PROBLEM REQUIREMENTS
Beginning with the line where "Lemma MakeEdge_spec c" occurs, set down each line of the records through the final one, exactly and without additions.

Saved entries
==================================================

Lemma filter_length_remove {A} (Q : A → Prop) `{∀ x, Decision (Q x)} `{EqDecision A} (l : list A) x :
  NoDup l → x ∈ l →
  length (filter Q l) = (length (filter (λ y, Q y ∧ y ≠ x) l) + if decide (Q x) then 1 else 0)%nat.
Proof.
  intros Hnd. induction Hnd as [|y l Hy Hnd IH]; intros Hx; [by apply elem_of_nil in Hx|].
  rewrite !filter_cons. apply elem_of_cons in Hx as [->|Hx].
  - rewrite (decide_False (P := Q y ∧ y ≠ y)) by naive_solver.
    rewrite (filter_ext_elem (λ z, Q z ∧ z ≠ y) Q l); [by case_decide; simpl; lia|].
    intros z Hz. split; [naive_solver|]. intros HQ. split; [done|]. by intros ->.
  - assert (x ≠ y) by (by intros ->). specialize (IH Hx).
    destruct (decide (Q y)), (decide (Q y ∧ y ≠ x)); simpl; (lia || naive_solver).
Qed.

Lemma delete_ptr_filter l x : NoDup l → list_delete_ptr l x = filter (λ y, y ≠ x) l.
Proof.
  induction 1 as [|y l Hy Hnd IH]; [done|]. simpl list_delete_ptr. rewrite filter_cons.
  destruct (Nat.eqb_spec y x) as [->|Hne].
  - rewrite decide_False by tauto. symmetry. apply filter_all. by intros z Hz ->.
  - by rewrite decide_True, IH.
Qed.

Lemma delete_filter l i x : NoDup l → l !! i = Some x → delete i l = filter (λ y, y ≠ x) l.
Proof.
  intros Hnd. revert i. induction Hnd as [|y l Hy Hnd IH]; intros i Hi; [done|].
  rewrite filter_cons. destruct i as [|i]; simpl in *.
  - injection Hi as ->. rewrite decide_False by tauto. symmetry. apply filter_all. by intros z Hz ->.
  - rewrite decide_True; [by rewrite (IH i)|]. intros ->. apply Hy. by eapply list_elem_of_lookup_2.
Qed.

Lemma delete_edge_filter l e iter :
  NoDup l → (∀ pos, iter = Some pos → l !! pos = Some e) →
  delete_edge l e iter = filter (λ y, y ≠ e) l.
Proof.
  intros Hnd Hi. destruct iter as [pos|]; simpl; [by apply delete_filter, Hi|].
  by apply delete_ptr_filter.
Qed.

Lemma filter_ne_id l e : e ∉ l → filter (λ y, y ≠ e) l = l.
Proof. intros He. apply filter_all. by intros x Hx ->. Qed.
Lemma Link_spec c e g :
  ctx_inv c → (e < length (h_edges c))%nat → ¬ linked c e →
  is_graph c g → in_graph c g (efrom c e) → in_graph c g (eto c e) →
  let c' := gddEdgeLink c e in
  ctx_inv c' ∧ h_edges c' = h_edges c ∧ graphs c' = graphs c ∧ h_graphs c' = h_graphs c ∧
  (∀ v, vid c' v = vid c v) ∧ ∀ x, linked c' x ↔ linked c x ∨ x = e.
Proof.
  intros Hinv He Hnl Hg Hf Ht. cbv zeta.
  pose proof (proj2 (ci_range c Hinv g Hg)) as Hrange.
  assert (∃ sf, v_global (vert_at c (efrom c e)) = Some sf ∧ gddMapGet (globals c) (vid c (efrom c e)) = Some sf)
    as (sf & Hsf & Hgf).
  { apply list_elem_of_fmap in Hf as ([k v] & -> & Hin). simpl. by destruct (ci_pair c Hinv g k v Hg Hin) as [-> ?]. }
  assert (∃ st, v_global (vert_at c (eto c e)) = Some st ∧ gddMapGet (globals c) (vid c (eto c e)) = Some st)
    as (st & Hst & Hgt).
  { apply list_elem_of_fmap in Ht as ([k v] & -> & Hin). simpl. by destruct (ci_pair c Hinv g k v Hg Hin) as [-> ?]. }
  pose proof (λ v, Link_verts c e sf st v (Hrange _ Hf) (Hrange _ Ht) Hsf Hst) as Hv.
  rewrite (Link_eq c e sf st Hsf Hst) in *. set (c' := mkGddCtx _ _ _ _ _ _ _) in *.
  assert (∀ v, vid c' v = vid c v) as Hvid by (intros v; unfold vid at 1; by rewrite Hv).
  assert (∀ v x, x ∈ outs c' v ↔ x ∈ outs c v ∨ x = e ∧ efrom c e = v) as Houts.
  { intros v x. unfold outs at 1. rewrite Hv. simpl. rewrite elem_of_app.
    case_decide; [rewrite list_elem_of_singleton|rewrite elem_of_nil]; naive_solver. }
  assert (∀ v x, x ∈ ins c' v ↔ x ∈ ins c v ∨ x = e ∧ eto c e = v) as Hins.
  { intros v x. unfold ins at 1. rewrite Hv. simpl. rewrite elem_of_app.
    case_decide; [rewrite list_elem_of_singleton|rewrite elem_of_nil]; naive_solver. }
  assert (∀ x, linked c' x ↔ linked c x ∨ x = e) as Hlink.
  { intros x. unfold linked. change (efrom c' x) with (efrom c x). rewrite Houts. naive_solver. }
  assert (e ∉ outs c (efrom c e) ∧ e ∉ ins c (eto c e)) as [Hno Hni].
  { split; [done|]. by rewrite (ci_link c Hinv). }
  assert (∀ P, cnt c' P = (cnt c P + if P e then 1 else 0)%nat) as Hcnt.
  { intros P. apply cnt_remove; [done| |apply Hlink; by right|done]. intros x. rewrite Hlink.
    split; [|naive_solver]. intros Hx. split; [by left|]. by intros ->. }
  split_and!; try done. split; try apply Hinv.
  - intros v x. rewrite Houts. intros [Hx|[-> <-]]; [by apply (ci_out c Hinv)|done].
  - intros v x. rewrite Hins. intros [Hx|[-> <-]]; [by apply (ci_in c Hinv)|done].
  - intros x. rewrite Hlink, Hins. change (eto c' x) with (eto c x). rewrite (ci_link c Hinv). naive_solver.
  - intros v. unfold outs, ins. rewrite Hv. simpl. fold (outs c v) (ins c v).
    destruct (ci_nodup c Hinv v). split; apply NoDup_app; (split_and!; [done| |by case_decide; repeat constructor; intros ?%elem_of_nil]);
      intros x Hx; (case_decide; [subst v|by intros ?%elem_of_nil]); by intros ->%list_elem_of_singleton.
  - intros g' k v Hg' Hin. rewrite Hvid, Hv. simpl. by apply (ci_pair c Hinv g').
  - intros g' Hg'. simpl. rewrite !length_alter. by apply (ci_range c Hinv).
  - intros x [Hx| ->]%Hlink; [by apply (ci_home c Hinv)|]. by exists g.
  - intros k s Hk. change (globals c') with (globals c) in Hk.
    destruct (ci_stat c Hinv k s Hk) as (Hs & Ho & Hi).
    destruct (ci_stat c Hinv _ _ Hgf) as (Hbsf & _), (ci_stat c Hinv _ _ Hgt) as (Hbst & _).
    split; [simpl; by rewrite !length_alter|].
    assert (deg_out c' k = deg_out c k + if decide (sf = s) then 1 else 0)%nat as Hdo.
    { unfold deg_out. rewrite Hcnt. f_equal.
      - apply cnt_ext; [done|]. intros x _. change (efrom c' x) with (efrom c x). by rewrite Hvid.
      - change (efrom c' e) with (efrom c e). rewrite Hvid.
        destruct (Z.eqb_spec (vid c (efrom c e)) k) as [E|E], (decide (sf = s)) as [Es|Es]; try done.
        + destruct Es. rewrite E in Hgf. congruence.
        + subst sf. by destruct E; eapply (ci_stat_inj c Hinv). }
    assert (deg_in c' k = deg_in c k + if decide (st = s) then 1 else 0)%nat as Hdi.
    { unfold deg_in. rewrite Hcnt. f_equal.
      - apply cnt_ext; [done|]. intros x _. change (eto c' x) with (eto c x). by rewrite Hvid.
      - change (eto c' e) with (eto c e). rewrite Hvid.
        destruct (Z.eqb_spec (vid c (eto c e)) k) as [E|E], (decide (st = s)) as [Es|Es]; try done.
        + destruct Es. rewrite E in Hgt. congruence.
        + subst st. by destruct E; eapply (ci_stat_inj c Hinv). }
    unfold stat_at in *; simpl. rewrite stat_alter by (by rewrite length_alter).
    rewrite !stat_alter by done. revert Ho Hi Hdo Hdi.
    generalize (deg_out c' k), (deg_in c' k), (deg_out c k), (deg_in c k). clear.
    intros. repeat case_decide; subst; simpl in *; (lia || done).
  - destruct (ci_top c Hinv) as [Ho Hi]. simpl. pose proof (Hcnt (λ _, true)) as Htot.
    unfold total in *. simpl in Htot. lia.
Qed.
End Link.

(** ** Adding an edge *)

(** [e] is the edge of [c'] from id [kf] to id [kt] on segment [segid], new over [c]. *)
Record adds_edge (c c' : GddCtx) (e : nat) (segid kf kt : Z) (b : bool) : Prop := {
  ae_inv : ctx_inv c';
  ae_linked : ∀ x, linked c' x ↔ linked c x ∨ x = e;
  ae_new : ¬ linked c e;
  ae_index : e = length (h_edges c) ∧ length (h_edges c') = S e;
  ae_solid : esolid c' e = b;
  ae_from : vid c' (efrom c' e) = kf;
  ae_to : vid c' (eto c' e) = kt;
  ae_seg : ∃ g, gddMapGet (graphs c') segid = Some g ∧ in_graph c' g (efrom c' e) ∧
    in_graph c' g (eto c' e);
  ae_old : ∀ x, linked c x →
    edge_at c' x = edge_at c x ∧ vid c' (efrom c' x) = vid c (efrom c x) ∧
    vid c' (eto c' x) = vid c (eto c x);
}.

Lemma GddCtxNew_inv : ctx_inv GddCtxNew.
Proof.
  assert (∀ v, outs GddCtxNew v = []) as Ho by done. assert (∀ v, ins GddCtxNew v = []) as Hi by done.
  assert (∀ g, ¬ is_graph GddCtxNew g) as Hg by (by intros g ?%elem_of_nil).
  split; try done; try (intros g; intros; by destruct (Hg g)).
  - intros v e. rewrite Ho. by intros ?%elem_of_nil.
  - intros v e. rewrite Hi. by intros ?%elem_of_nil.
  - intros v. rewrite Ho, Hi. split; constructor.
Qed.

Lemma graphs_GetVert c g k : graphs (snd (gddGraphGetVert c g k)) = graphs c.
Proof. unfold gddGraphGetVert. by destruct (gddMapGet _ k). Qed.

Lemma graphs_GetGlobalStat c k : graphs (snd (gddCtxGetGlobalStat c k)) = graphs c.
Proof. unfold gddCtxGetGlobalStat. by destruct (gddMapGet _ k). Qed.

(** The vertices of the new edge and the edge itself, not linked yet. *)
Lemma MakeEdge_spec c g kf kt b :
  ctx_inv c → is_graph c g →
  let '(e, c') := gddGraphMakeEdge c g kf kt b in
  ∃ U, pre_inv c' U ∧ (∀ w, w ∈ U → w = efrom c' e ∨ w = eto c' e) ∧ extends c c' ∧
    graphs c' = graphs c ∧ ¬ linked c e ∧
    (e = length (h_edges c) ∧ length (h_edges c') = S e) ∧ esolid c' e = b ∧
    in_graph c' g (efrom c' e) ∧ in_graph c' g (eto c' e) ∧
    vid c' (efrom c' e) = kf ∧ vid c' (eto c' e) = kt.
Proof.
  intros Hinv Hg. apply pre_inv_nil in Hinv as Hp0. unfold gddGraphMakeEdge.
  pose proof (graphs_GetVert c g kf) as Hgr1.
  pose proof (GetVert_spec c [] g kf Hp0 Hg) as H1. destruct (gddGraphGetVert c g kf) as [vf c1].
  destruct H1 as ((U1 & Hp1 & HU1) & Hx1 & Hf1 & Hvf & He1). pose proof (ex_graph _ _ Hx1 _ Hg) as Hg1.
  pose proof (graphs_GetVert c1 g kt) as Hgr2.
  pose proof (GetVert_spec c1 U1 g kt Hp1 Hg1) as H2. destruct (gddGraphGetVert c1 g kt) as [vt c2].
  destruct H2 as ((U2 & Hp2 & HU2) & Hx2 & Ht2 & Hvt & He2). pose proof (ex_graph _ _ Hx2 _ Hg1) as Hg2.
  assert (in_graph c2 g vf) as Hf2 by (by apply (ex_in _ _ Hx2)).
  assert (vid c2 vf = kf) as Hvf2.
  { rewrite (ex_vid _ _ Hx2); [done|]. by apply (pi_range _ _ Hp1 g Hg1). }
  pose proof (EdgeNew_spec c2 U2 vf vt b Hp2) as H3. assert (graphs (snd (gddEdgeNew c2 vf vt b)) = graphs c2) as Hgr3 by done.
  destruct (gddEdgeNew c2 vf vt b) as [e c3]. destruct H3 as (Hp3 & Hx3 & Hel & Hedge & Helt).
  simpl in Hgr1, Hgr2, Hgr3. exists U2. unfold efrom, eto, esolid. rewrite Hedge. simpl.
  split_and!; try done.
  - intros w [Hw| ->]%HU2; [|by right]. apply HU1 in Hw as [?%elem_of_nil|]; [done|by left].
  - by eapply extends_trans; [eapply extends_trans|].
  - congruence.
  - intros Hl. apply (ci_out c Hinv) in Hl as [_ Hl]. rewrite He2, He1 in Hel. lia.
  - by rewrite He2, He1 in Hel.
  - by apply (ex_in _ _ Hx3).
  - by apply (ex_in _ _ Hx3).
  - rewrite (ex_vid _ _ Hx3); [done|]. by apply (pi_range _ _ Hp2 g Hg2).
  - rewrite (ex_vid _ _ Hx3); [done|]. by apply (pi_range _ _ Hp2 g Hg2).
Qed.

==================================================

EXERCISE RESULT
Lemma MakeEdge_spec c g kf kt b :
  ctx_inv c → is_graph c g →
  let '(e, c') := gddGraphMakeEdge c g kf kt b in
  ∃ U, pre_inv c' U ∧ (∀ w, w ∈ U → w = efrom c' e ∨ w = eto c' e) ∧ extends c c' ∧
    graphs c' = graphs c ∧ ¬ linked c e ∧
    (e = length (h_edges c) ∧ length (h_edges c') = S e) ∧ esolid c' e = b ∧
    in_graph c' g (efrom c' e) ∧ in_graph c' g (eto c' e) ∧
    vid c' (efrom c' e) = kf ∧ vid c' (eto c' e) = kt.
Proof.
  intros Hinv Hg. apply pre_inv_nil in Hinv as Hp0. unfold gddGraphMakeEdge.
  pose proof (graphs_GetVert c g kf) as Hgr1.
  pose proof (GetVert_spec c [] g kf Hp0 Hg) as H1. destruct (gddGraphGetVert c g kf) as [vf c1].
  destruct H1 as ((U1 & Hp1 & HU1) & Hx1 & Hf1 & Hvf & He1). pose proof (ex_graph _ _ Hx1 _ Hg) as Hg1.
  pose proof (graphs_GetVert c1 g kt) as Hgr2.
  pose proof (GetVert_spec c1 U1 g kt Hp1 Hg1) as H2. destruct (gddGraphGetVert c1 g kt) as [vt c2].
  destruct H2 as ((U2 & Hp2 & HU2) & Hx2 & Ht2 & Hvt & He2). pose proof (ex_graph _ _ Hx2 _ Hg1) as Hg2.
  assert (in_graph c2 g vf) as Hf2 by (by apply (ex_in _ _ Hx2)).
  assert (vid c2 vf = kf) as Hvf2.
  { rewrite (ex_vid _ _ Hx2); [done|]. by apply (pi_range _ _ Hp1 g Hg1). }
  pose proof (EdgeNew_spec c2 U2 vf vt b Hp2) as H3. assert (graphs (snd (gddEdgeNew c2 vf vt b)) = graphs c2) as Hgr3 by done.
  destruct (gddEdgeNew c2 vf vt b) as [e c3]. destruct H3 as (Hp3 & Hx3 & Hel & Hedge & Helt).
  simpl in Hgr1, Hgr2, Hgr3. exists U2. unfold efrom, eto, esolid. rewrite Hedge. simpl.
  split_and!; try done.
  - intros w [Hw| ->]%HU2; [|by right]. apply HU1 in Hw as [?%elem_of_nil|]; [done|by left].
  - by eapply extends_trans; [eapply extends_trans|].
  - congruence.
  - intros Hl. apply (ci_out c Hinv) in Hl as [_ Hl]. rewrite He2, He1 in Hel. lia.
  - by rewrite He2, He1 in Hel.
  - by apply (ex_in _ _ Hx3).
  - by apply (ex_in _ _ Hx3).
  - rewrite (ex_vid _ _ Hx3); [done|]. by apply (pi_range _ _ Hp2 g Hg2).
  - rewrite (ex_vid _ _ Hx3); [done|]. by apply (pi_range _ _ Hp2 g Hg2).
Qed.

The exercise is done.